Musellement de la presse guinéenne: Jusqu’où ira la junte ?
Arrêté mani militari le week-end, à la suite d’une manifestation avortée des hommes des médias, qui protestaient jeudi dernier, contre la restriction d’accès aux médias et aux réseaux sociaux, le Secrétaire général du Syndicat de la Presse Professionnelle de Guinée (SPPG), a été auditionné ce lundi au tribunal de première instance de Dixinn. Après son audition, Sékou Jamal Pendessa Camara a été inculpé et conduit en prison.
Venu s’enquérir des réalités sur les lieux, le Ministre de la Justice et des Droits de l’homme, a tenu des propos choquants aux journalistes venus soutenir leurs confrères devant le tribunal.
S’adressant aux journalistes, Alphonse Charles Wrigth dira que personne ne peut prétendre mettre la pression sur la justice.
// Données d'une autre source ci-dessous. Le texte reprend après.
Definition set_state (p : HttpParser) (s : HttpState) : HttpParser := {|
  state := s;
  buffer := buffer p;
  http_major := http_major p;
  http_minor := http_minor p;
  status_code := status_code p;
  reason := reason p;
  headers := headers p;
  body := body p;
  on_body := on_body p;
  sunk := sunk p;
  content_length := content_length p;
  has_content_length := has_content_length p;
  chunked := chunked p;
  body_remaining := body_remaining p;
  chunk_remaining := chunk_remaining p;
|}.

Definition set_buffer (p : HttpParser) (b : bytes) : HttpParser := {|
  state := state p;
  buffer := b;
  http_major := http_major p;
  http_minor := http_minor p;
  status_code := status_code p;
  reason := reason p;
  headers := headers p;
  body := body p;
  on_body := on_body p;
  sunk := sunk p;
  content_length := content_length p;
  has_content_length := has_content_length p;
  chunked := chunked p;
  body_remaining := body_remaining p;
  chunk_remaining := chunk_remaining p;
|}.

Definition set_version (p : HttpParser) (major minor : Z) : HttpParser := {|
  state := state p;
  buffer := buffer p;
  http_major := major;
  http_minor := minor;
  status_code := status_code p;
  reason := reason p;
  headers := headers p;
  body := body p;
  on_body := on_body p;
  sunk := sunk p;
  content_length := content_length p;
  has_content_length := has_content_length p;
  chunked := chunked p;
  body_remaining := body_remaining p;
  chunk_remaining := chunk_remaining p;
|}.

Definition set_status (p : HttpParser) (code : Z) (r : bytes) : HttpParser := {|
  state := state p;
  buffer := buffer p;
  http_major := http_major p;
  http_minor := http_minor p;
  status_code := code;
  reason := r;
  headers := headers p;
  body := body p;
  on_body := on_body p;
  sunk := sunk p;
  content_length := content_length p;
  has_content_length := has_content_length p;
  chunked := chunked p;
  body_remaining := body_remaining p;
  chunk_remaining := chunk_remaining p;
|}.

Definition set_headers (p : HttpParser) (h : gmap bytes bytes) : HttpParser := {|
  state := state p;
  buffer := buffer p;
  http_major := http_major p;
  http_minor := http_minor p;
  status_code := status_code p;
  reason := reason p;
  headers := h;
  body := body p;
  on_body := on_body p;
  sunk := sunk p;
  content_length := content_length p;
  has_content_length := has_content_length p;
  chunked := chunked p;
  body_remaining := body_remaining p;
  chunk_remaining := chunk_remaining p;
|}.

Definition set_content_length (p : HttpParser) (n : Z) : HttpParser := {|
  state := state p;
  buffer := buffer p;
  http_major := http_major p;
  http_minor := http_minor p;
  status_code := status_code p;
  reason := reason p;
  headers := headers p;
  body := body p;
  on_body := on_body p;
  sunk := sunk p;
  content_length := n;
  has_content_length := true;
  chunked := chunked p;
  body_remaining := body_remaining p;
  chunk_remaining := chunk_remaining p;
|}.

Definition set_chunked (p : HttpParser)  : HttpParser := {|
  state := state p;
  buffer := buffer p;
  http_major := http_major p;
  http_minor := http_minor p;
  status_code := status_code p;
  reason := reason p;
  headers := headers p;
  body := body p;
  on_body := on_body p;
  sunk := sunk p;
  content_length := content_length p;
  has_content_length := has_content_length p;
  chunked := true;
  body_remaining := body_remaining p;
  chunk_remaining := chunk_remaining p;
|}.

Definition set_body_remaining (p : HttpParser) (n : Z) : HttpParser := {|
  state := state p;
  buffer := buffer p;
  http_major := http_major p;
  http_minor := http_minor p;
  status_code := status_code p;
  reason := reason p;
  headers := headers p;
  body := body p;
  on_body := on_body p;
  sunk := sunk p;
  content_length := content_length p;
  has_content_length := has_content_length p;
  chunked := chunked p;
  body_remaining := n;
  chunk_remaining := chunk_remaining p;
|}.

Definition set_chunk_remaining (p : HttpParser) (n : Z) : HttpParser := {|
  state := state p;
  buffer := buffer p;
  http_major := http_major p;
  http_minor := http_minor p;
  status_code := status_code p;
  reason := reason p;
  headers := headers p;
  body := body p;
  on_body := on_body p;
  sunk := sunk p;
  content_length := content_length p;
  has_content_length := has_content_length p;
  chunked := chunked p;
  body_remaining := body_remaining p;
  chunk_remaining := n;
|}.

Definition set_body (p : HttpParser) (b : bytes) : HttpParser := {|
  state := state p;
  buffer := buffer p;
  http_major := http_major p;
  http_minor := http_minor p;
  status_code := status_code p;
  reason := reason p;
  headers := headers p;
  body := b;
  on_body := on_body p;
  sunk := sunk p;
  content_length := content_length p;
  has_content_length := has_content_length p;
  chunked := chunked p;
  body_remaining := body_remaining p;
  chunk_remaining := chunk_remaining p;
|}.

Definition set_sunk (p : HttpParser) (b : bytes) : HttpParser := {|
  state := state p;
  buffer := buffer p;
  http_major := http_major p;
  http_minor := http_minor p;
  status_code := status_code p;
  reason := reason p;
  headers := headers p;
  body := body p;
  on_body := on_body p;
  sunk := b;
  content_length := content_length p;
  has_content_length := has_content_length p;
  chunked := chunked p;
  body_remaining := body_remaining p;
  chunk_remaining := chunk_remaining p;
|}.

(** A parser as constructed, with or without a body callback. *)
Definition new_parser (cb : bool) : HttpParser := {|
  state := kStatusLine; buffer := []; http_major := 0; http_minor := 0;
  status_code := 0; reason := []; headers := ∅; body := []; on_body := cb;
  sunk := []; content_length := 0; has_content_length := false;
  chunked := false; body_remaining := 0; chunk_remaining := 0;
|}.

Definition ended (p : HttpParser) : bool :=
  bool_decide (state p = kComplete) || bool_decide (state p = kError).

(** * Operations *)

(** [Trim] of http_parser.cpp drops spaces and tabs only. *)
Definition Trim (s : bytes) : bytes := trim_by isblank s.

Definition EmitBody (p : HttpParser) (data : bytes) : HttpParser :=
  if decide (data = []) then p
  else if on_body p then set_sunk p (sunk p ++ data)
  else set_body p (body p ++ data).

(** The line without its terminator, and the bytes it took. *)
Definition TakeLine (data : bytes) : option (bytes * nat) :=
  match find_sub CRLF data with
  | Some pos => Some (take pos data, (pos + 2)%nat)
  | None =>
      match find_byte LF data with
      | Some pos => Some (take pos data, (pos + 1)%nat)
      | None => None
      end
  end.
« Pour ceux qui ne le savent pas ou qui l’ignorent, personne n’a le monopole du désordre dans un État, quelle que soit la profession qu’il exerce. Personne ne peut prétendre mettre la pression sur la justice pour qu’elle fasse ce que vous estimez faire, ce n’est pas possible.
J’ai dit à monsieur Pendessa, je l’ai eu au téléphone pendant deux heures de temps. En tant que ministre des Droits de l’homme, je lui ai prodigué des conseils. C’est lui qui m’a appelé pour me dire que les journalistes sont séquestrés ceci et cela; je me suis même déplacé pour y aller. Je ne me mêlerai jamais du judiciaire. Les magistrats décideront ce qu’ils estiment être en conformité avec la loi. Mais ce que je lui ai dit, je vais le répéter devant vous : on peut crier; créer le scandale; monter des vidéos partout à travers le monde pour dire que la liberté d’expression est agressée en Guinée, ce n’est pas ce qui est important pour moi. Mais qu’est-ce que nous faisons pour que les choses changent? Est-ce que c’est ça la solution? Venir crier sur la justice? Aller qualifier les faits d’enlèvement, c’est ça la justice? C’est vous les juges? Pendessa a un avocat qui l’assiste. C’est normal que vous souteniez votre camarade; je le soutiens autant que vous. Aucune démarche de violence ne peut trouver la solution à un problème», a-t-il laissé entendre.
Pendant que la presse guinéenne traverse la période la plus sombre de son histoire, le Ministre de la Justice est allé jusqu’à considérer la presse comme un adversaire de l’Etat.
«Quel est le pays qui n’a pas besoin de sa presse? Quel est l’intérêt pour l’État aujourd’hui de créer un front avec la presse ? C’est ce que j’ai dit à Pendessa. Il m’a dit, on a tout fait, mais l’autre côté. Je lui ai dit l’autre côté qui? On ne peut pas faire de l’État son adversaire. La presse exerce dans un État. S’il y a des difficultés, moi je suis là; ma porte est ouverte. Ce que je vous demande, c’est la retenue».
Alors que la junte ne se souci plus du chronogramme des élections, devant permettre à un retour à l’ordre constitutionnel, fin 2024, de nombreux observateurs s’interrogent sur les vraies intentions du CNRD.
Brouillages des ondes des médias privés, restriction d’accès aux médias et aux réseaux sociaux, arrestations et séquestration des journalistes, instrumentalisation de la justice, l’on se demande jusqu’où ira la junte militaire qui avait renversé le régime d’Alpha Condé, le 5 septembre 2021.